I met up with Nicholas and our friend Richard and the three of us grabbed some extra layers to account for the unseasonable cold weather & wind and hit the road for the drive down LA-23.
We had to make two very important stops on the way down, one to grab the boat from its storage unit and one to stop at a hole in the wall gas station for some very important (and very sloppy) subs to be saved for lunch.
We got to the ramp, paid our marina fees, and slipped out past the shrimp boats to make our way past all the flood prevention mechanisms and into the swamp.
We tried to initially cut across a small patch of open water to get to some known fishing grounds, but the cold wind and wave combo that was bashing us across the faces made us quickly abort plans and change directions.
After a quick run we found some nice redfish haunting grounds, killed the motor, shivered the cold off, and got set up to pole.
We knew conditions would be tough - the water was all getting pushed out by this cold front and the low temperatures combined with shallow water meant the fish were for the most part in the deeper cuts waiting for some warmer water. But this wasn’t going to stop us from making the most of our day.
We pretty quickly see a sheepshead swimming about and make a quick cast but he skittishly runs away. Thus begins a frustrating morning where the game seems to be “I see this meal you are presenting to me but I’m not hungry.”
We slowly pole our way from island to island across the marsh, with our progress often impeded by areas too shallow to pole (often filled with native oysters jutting up at odd angles from the mud). We see and cast to 3-4 other fish, mostly sheepshead and black drum, and they all eye the fly but show no interest in being hungry (in their defense, I probably could have made a bit of a more enticing meal presentation! Casting in the wind is an art that I have not yet come close to mastering…).
We ended this early morning portion of the trip before lunch with an incredible sight (and incredibly good sign): two tailing reds across a little cut from us. We cross over in front of them and lay the longest cast of the day.
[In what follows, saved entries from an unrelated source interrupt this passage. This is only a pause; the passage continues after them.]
(** The table that reaches this function comes from [process_wallet_data]
    and is not empty, so it carries the [date], [hour] and [day_of_week]
    columns: the two tests [... in txs.columns] hold and their else branches
    are not modelled. *)
Definition _calculate_single_wallet_metrics
  (address : string) (txs : list NormalizedTransaction) : WalletMetrics :=
  let total := len txs in
  let successful_txs := filter (fun t => Z.eqb (tx_is_error t) 0) txs in
  let successful := len successful_txs in
  let failed := len (filter (fun t => Z.eqb (tx_is_error t) 1) txs) in
  (* Time-based metrics *)
  let stamps := map tx_timestamp txs in
  let first := if (0 <? total)%Z then Zminimum stamps 0 else 0%Z in
  let last := if (0 <? total)%Z then Zmaximum stamps 0 else 0%Z in
  let age :=
    if (0 <? total)%Z then true_div (last - first) 86400 else Num 0 in
  let avg_interval :=
    if (0 <? total)%Z then fdiv age (of_int (Z.max (total - 1) 1))
    else Num 0 in
  (* Action-based metrics *)
  let mint := count_action "mint" txs in
  let redeem := count_action "redeem" txs in
  let redeemUnderlying := count_action "redeemUnderlying" txs in
  let borrow := count_action "borrow" txs in
  let repayBorrow := count_action "repayBorrow" txs in
  let liquidateBorrow := count_action "liquidateBorrow" txs in
  let total_actions :=
    (mint + redeem + redeemUnderlying + borrow + repayBorrow)%Z in
  let ratio (n : Z) : cell :=
    if (0 <? total_actions)%Z then true_div n total_actions else Num 0 in
  (* Financial metrics *)
  let some_success := (0 <? successful)%Z in
  let fees := map tx_fee successful_txs in
  let values := map tx_value successful_txs in
  (* Behavioral patterns *)
  let time_diffs := map (fun d => inject_Z d / 3600) (diff stamps) in
  let several := (1 <? total)%Z in
  (* High-frequency activity *)
  let daily := daily_tx_counts txs in
  {| wallet_address := address;
     total_transactions := total;
     successful_transactions := successful;
     failed_transactions := failed;
     success_rate := true_div successful (Z.max total 1);
     first_tx_date := first;
     last_tx_date := last;
     account_age_days := age;
     avg_tx_interval_days := avg_interval;
     mint_count := mint;
     redeem_count := redeem;
     redeemUnderlying_count := redeemUnderlying;
     borrow_count := borrow;
     repayBorrow_count := repayBorrow;
     liquidateBorrow_count := liquidateBorrow;
     supply_ratio := ratio mint;
     withdraw_ratio := ratio (redeem + redeemUnderlying)%Z;
     borrow_ratio := ratio borrow;
     repay_ratio := ratio repayBorrow;
     liquidation_count := liquidateBorrow;
     has_liquidations := if (0 <? liquidateBorrow)%Z then 1%Z else 0%Z;
     liquidation_rate := true_div liquidateBorrow (Z.max total 1);
     total_gas_spent := if some_success then Num (Qsum fees) else Num 0;
     avg_gas_per_tx := if some_success then mean fees else Num 0;
     total_eth_value := if some_success then Num (Qsum values) else Num 0;
     avg_eth_per_tx := if some_success then mean values else Num 0;
     avg_time_between_txs := if several then mean time_diffs else Num 0;
     std_time_between_txs := if several then std time_diffs else Num 0;
     activity_regularity :=
       if several then
         if fgtb (mean time_diffs) (Num 0)
         then fdiv (std time_diffs) (mean time_diffs)
         else Num 0
       else Num 0;
     action_diversity :=
       len (nodup string_dec (map tx_compound_action txs));
     weekend_activity_ratio :=
       true_div
         (len (filter (fun t => Z.eqb (tx_day_of_week t) 5
                                || Z.eqb (tx_day_of_week t) 6) txs))
         (Z.max total 1);
     night_activity_ratio :=
       true_div
         (len (filter (fun t => (0 <=? tx_hour t)%Z && (tx_hour t <=? 6)%Z)
                      txs))
         (Z.max total 1);
     repay_to_borrow_ratio := true_div repayBorrow (Z.max borrow 1);
     max_daily_transactions :=
       if (0 <? total)%Z then Zmaximum daily 0 else 0%Z;
     avg_daily_transactions :=
       if (0 <? total)%Z then mean (map inject_Z daily) else Num 0;
     daily_activity_variance :=
       if (0 <? total)%Z then
         if (1 <? len daily)%Z then var (map inject_Z daily) else Num 0
       else Num 0 |}.

(** [pd.DataFrame(wallet_metrics)] on the list of dictionaries: one column per
    key.  The list is not empty when [calculate_wallet_metrics] builds the
    table, since it returns before on a table without rows; on the empty list
    pandas builds a table without columns, which is [empty_frame] and not the
    value of this function. *)
Definition DataFrame_of_metrics (ms : list WalletMetrics) : DataFrame :=
  let num (f : WalletMetrics -> cell) := NumCol (map f ms) in
  let int (f : WalletMetrics -> Z) := IntCol (map f ms) in
  mkDataFrame (List.length ms)
    [ ("wallet_address", StrCol (map wallet_address ms));
      ("total_transactions", int total_transactions);
      ("successful_transactions", int successful_transactions);
      ("failed_transactions", int failed_transactions);
      ("success_rate", num success_rate);
      ("first_tx_date", int first_tx_date);
      ("last_tx_date", int last_tx_date);
      ("account_age_days", num account_age_days);
      ("avg_tx_interval_days", num avg_tx_interval_days);
      ("mint_count", int mint_count);
      ("redeem_count", int redeem_count);
      ("redeemUnderlying_count", int redeemUnderlying_count);
      ("borrow_count", int borrow_count);
      ("repayBorrow_count", int repayBorrow_count);
      ("liquidateBorrow_count", int liquidateBorrow_count);
      ("supply_ratio", num supply_ratio);
      ("withdraw_ratio", num withdraw_ratio);
      ("borrow_ratio", num borrow_ratio);
      ("repay_ratio", num repay_ratio);
      ("liquidation_count", int liquidation_count);
      ("has_liquidations", int has_liquidations);
      ("liquidation_rate", num liquidation_rate);
      ("total_gas_spent", num total_gas_spent);
      ("avg_gas_per_tx", num avg_gas_per_tx);
      ("total_eth_value", num total_eth_value);
      ("avg_eth_per_tx", num avg_eth_per_tx);
      ("avg_time_between_txs", num avg_time_between_txs);
      ("std_time_between_txs", num std_time_between_txs);
      ("activity_regularity", num activity_regularity);
      ("action_diversity", int action_diversity);
      ("weekend_activity_ratio", num weekend_activity_ratio);
      ("night_activity_ratio", num night_activity_ratio);
      ("repay_to_borrow_ratio", num repay_to_borrow_ratio);
      ("max_daily_transactions", int max_daily_transactions);
      ("avg_daily_transactions", num avg_daily_transactions);
      ("daily_activity_variance", num daily_activity_variance) ].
They take a stab but miss the fly, swim around, and murk up the waters. We can’t see them, but we can see the ripples on the water and know that one of them is still around. I recast a few times in front of him but he circles around a few times as if toying with me before swimming off. Another missed opportunity on my end.
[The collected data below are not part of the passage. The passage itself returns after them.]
Lemma in_order_run {R} (todo : list string) (p : Prog R) :
  in_order todo p -> reports_in_order todo (run env p).
Proof.
  intros Hp. induction Hp as [r|l e|l l' X a k -> Hk IH]; intros w; cbn [run].
  - exists []. rewrite app_nil_r. split; [reflexivity|]. split; [apply prefix_nil|].
    reflexivity.
  - exists []. rewrite app_nil_r. split; [reflexivity|]. split; [apply prefix_nil|].
    discriminate.
  - pose proof (step_logged env a w) as H1.
    destruct (step env a w) as [x w1]. cbn [snd] in H1.
    destruct (IH x w1) as (evs & H2 & Hpre & Hall).
    exists (logged a ++ evs). rewrite H2, H1, app_assoc. split; [reflexivity|].
    rewrite phases_app. split; [apply prefix_app, Hpre|].
    intros r Hr. rewrite (Hall r Hr). reflexivity.
Qed.

(** Code that phases nothing. *)
Lemma quiet_run {R} (p : Prog R) :
  confined (fun ev => phase_of ev = None) p -> reports_in_order [] (run env p).
Proof.
  intros Hp w. destruct (confined_run _ env p w Hp) as (evs & Hlog & Hevs).
  exists evs. rewrite (phases_none evs Hevs). split; [exact Hlog|].
  split; [apply prefix_nil|reflexivity].
Qed.

Lemma quiet_pool {R} (schedule : list nat) (tasks : list (Prog R)) :
  Forall (confined (fun ev => phase_of ev = None)) tasks ->
  reports_in_order [] (jpool env schedule tasks).
Proof.
  intros Hc w. unfold jpool, pool.
  destruct (interleave_spec env _ schedule tasks w Hc) as (evs1 & L1 & Q1 & C1 & _).
  destruct (interleave env schedule tasks w) as [tasks1 w1]. cbn [fst snd] in *.
  destruct (join_all_spec env _ 0 tasks1 w1 C1) as (evs2 & L2 & Q2 & _).
  destruct (join_all env 0 tasks1 w1) as [rs w2]. cbn [fst snd] in *.
  exists (evs1 ++ evs2). rewrite L2, L1, app_assoc. split; [reflexivity|].
  rewrite phases_app, (phases_pool evs1 Q1), (phases_pool evs2 Q2).
  split; [apply prefix_nil|reflexivity].
Qed.

Lemma quiet_future {A} (i : nat) (futures : list (Result A)) :
  reports_in_order [] (future i futures).
Proof.
  intros w. exists []. rewrite app_nil_r. unfold future, result, jret, jraise.
  destruct (futures !! i) as [[a|e]|]; cbn [fst snd];
    (split; [reflexivity|]); (split; [apply prefix_nil|reflexivity]).
Qed.

Lemma raising_in_order {A} (todo : list string) (e : Exc) :
  reports_in_order (A := A) todo (jraise e).
Proof.
  intros w. exists []. rewrite app_nil_r. unfold jraise. cbn [fst snd].
  split; [reflexivity|]. split; [apply prefix_nil|discriminate].
Qed.

Lemma reports_in_order_bind {A B} (todo todo' : list string) (m : Job A)
    (f : A -> Job B) :
  reports_in_order todo m -> (forall a, reports_in_order todo' (f a)) ->
  reports_in_order (todo ++ todo') (jbind m f).
Proof.
  intros Hm Hf w. unfold jbind. destruct (Hm w) as (evs & Hlog & Hpre & Hall).
  destruct (m w) as [[a|e] w1]; cbn [fst snd] in *.
  - destruct (Hf a w1) as (evs' & Hlog' & Hpre' & Hall').
    exists (evs ++ evs'). rewrite Hlog', Hlog, app_assoc. split; [reflexivity|].
    rewrite phases_app, (Hall a eq_refl). split; [apply prefix_app, Hpre'|].
    intros b Hb. rewrite (Hall' b Hb). reflexivity.
  - exists evs. split; [exact Hlog|]. split; [apply prefix_app_r, Hpre|discriminate].
Qed.

End Phases.

Lemma confined_report (P : Event -> Prop) (progress_cb : option ProgressCb)
    (status message : string) :
  P (EProgressCb status message) ->
  confined P (create_map_poster.report progress_cb status message).
Proof.
  intros H. unfold create_map_poster.report. destruct progress_cb as [cb|]; [|constructor].
  apply confined_try_except; [|intros e; constructor].
  apply confined_call. repeat constructor. exact H.
Qed.

Lemma in_order_report (cb : ProgressCb) (status message : string) :
  in_order (phases [EProgressCb status message])
    (create_map_poster.report (Some cb) status message).
Proof.
  unfold create_map_poster.report. cbn [call try_except].
  econstructor; [cbn [logged]; rewrite app_nil_r; reflexivity|].
  intros [[]|e]; cbn [try_except]; constructor.
Qed.

Lemma in_order_render (stage : string) : in_order [] (call (render stage)).
Proof. econstructor; [reflexivity|]. intros [[]|e]; constructor. Qed.

Lemma in_order_print (msg : string) : in_order [] (act (print msg)).
Proof. econstructor; [reflexivity|]. intros []. constructor. Qed.

(** A reported phase: the report, then the stage of the renderer. *)
Lemma in_order_phase {R} (cb : ProgressCb) (status message stage : string)
    (todo : list string) (k : Prog R) :
  String.prefix "render_" status = true ->
  in_order todo k ->
  in_order (status :: todo)
    (create_map_poster.report (Some cb) status message;; call (render stage);; k).
Proof.
  intros Hstatus Hk.
  apply (in_order_bind [status] todo).
  { pose proof (in_order_report cb status message) as H.
    unfold phases in H. cbn [omap list_omap phase_of] in H. rewrite Hstatus in H.
    exact H. }
  intros _. apply (in_order_bind [] todo); [apply in_order_render|].
  intros _. exact Hk.
Qed.

Lemma quiet_fetcher (proc : Process) (f : Fetch) (cache_cb : option CacheCb) :
  confined (fun ev => phase_of ev = None) (fetcher proc f cache_cb).
Proof.
  apply confined_fetcher.
  - intros [] H; try destruct H; reflexivity.
  - reflexivity.
Qed.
We take a break for lunch and I mentally regroup. I can blame the weather all I want, but I have had the opportunities and need to make the most of them.
The wind is picking up and I need to get back for my flight but we decide we need to at least find one more fish, and just as we turn the corner we see it: a big, beautiful, red monster.
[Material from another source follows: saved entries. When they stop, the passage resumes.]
(** The loop over the same pairs in another order ends with the same
    count, squared differences and cross term. *)
Lemma welford_perm (l l' : list (Q * Q)) :
  Permutation l l' ->
  let w := fold_left welford_step l welford_init in
  let w' := fold_left welford_step l' welford_init in
  nobs w = nobs w'
  /\ ssqdm_x w == ssqdm_x w'
  /\ ssqdm_y w == ssqdm_y w'
  /\ covxy w == covxy w'.
Proof.
  intros Hp. destruct l as [|v t].
  - apply Permutation_nil in Hp. subst l'. simpl. repeat split; reflexivity.
  - destruct (welford_moments_full (v :: t)) as (Hn & Hmx & Hmy & Hsx & Hsy & Hc).
    destruct (welford_moments_full l') as (Hn' & Hmx' & Hmy' & Hsx' & Hsy' & Hc').
    cbv zeta.
    set (w := fold_left welford_step (v :: t) welford_init) in *.
    set (w' := fold_left welford_step l' welford_init) in *.
    rewrite <- (Permutation_length Hp) in *.
    set (N := inject_Z (Z.of_nat (List.length (v :: t)))) in *.
    assert (HN : 0 < N).
    { unfold N. change 0 with (inject_Z 0). rewrite <- Zlt_Qlt. simpl. lia. }
    assert (Ex : meanx w == meanx w').
    { apply (Qmult_cancel_pos N _ _ HN). rewrite Hmx, Hmx'.
      now apply sum_perm, Permutation_map. }
    assert (Ey : meany w == meany w').
    { apply (Qmult_cancel_pos N _ _ HN). rewrite Hmy, Hmy'.
      now apply sum_perm, Permutation_map. }
    split; [congruence|].
    split; [|split].
    + rewrite Hsx, Hsx', Ex. unfold sumsq.
      now rewrite (sum_perm _ _ (Permutation_map _ (Permutation_map _ Hp))).
    + rewrite Hsy, Hsy', Ey. unfold sumsq.
      now rewrite (sum_perm _ _ (Permutation_map _ (Permutation_map _ Hp))).
    + rewrite Hc, Hc', Ex, Ey.
      now rewrite (sum_perm _ _ (Permutation_map _ Hp)).
Qed.

Lemma corr_pair_perm (xs ys xs' ys' : list Q) :
  Permutation (combine xs ys) (combine xs' ys') ->
  corr_pair xs ys = corr_pair xs' ys'.
Proof.
  intros Hp. unfold corr_pair, welford_run.
  destruct (welford_perm _ _ Hp) as (Hn & Hsx & Hsy & Hc). cbv zeta in *.
  set (w := fold_left welford_step (combine xs ys) welford_init) in *.
  set (w' := fold_left welford_step (combine xs' ys') welford_init) in *.
  rewrite Hn, (Qeq_eqR _ _ Hc).
  assert (Hprod : ssqdm_x w * ssqdm_y w == ssqdm_x w' * ssqdm_y w')
    by now rewrite Hsx, Hsy.
  now rewrite (Qeq_eqR _ _ Hprod).
Qed.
I cast to the fish and he does the equivalent of a fish shoulder shrug and brushes me off before starting to swim away, so I make a hail mary cast as he is swimming off and he takes it!
He grabs the streamer and thrashes and I hold on for dear life. Time starts to slow down when you are fighting a fish you are super eager to get to the boat. I remember his movements, how he shook and swam, and then how he popped his head up and spat the hook back at me like he was playing with me.
And with that he swam off, leaving me sad and lonely. We sat on the boat and shucked some fresh gulf oysters and talked about how this is the game we play - sometimes you beat the fish, and sometimes the fish (and the weather) beat you. For now, I’ll just have to head back and keep my quest going.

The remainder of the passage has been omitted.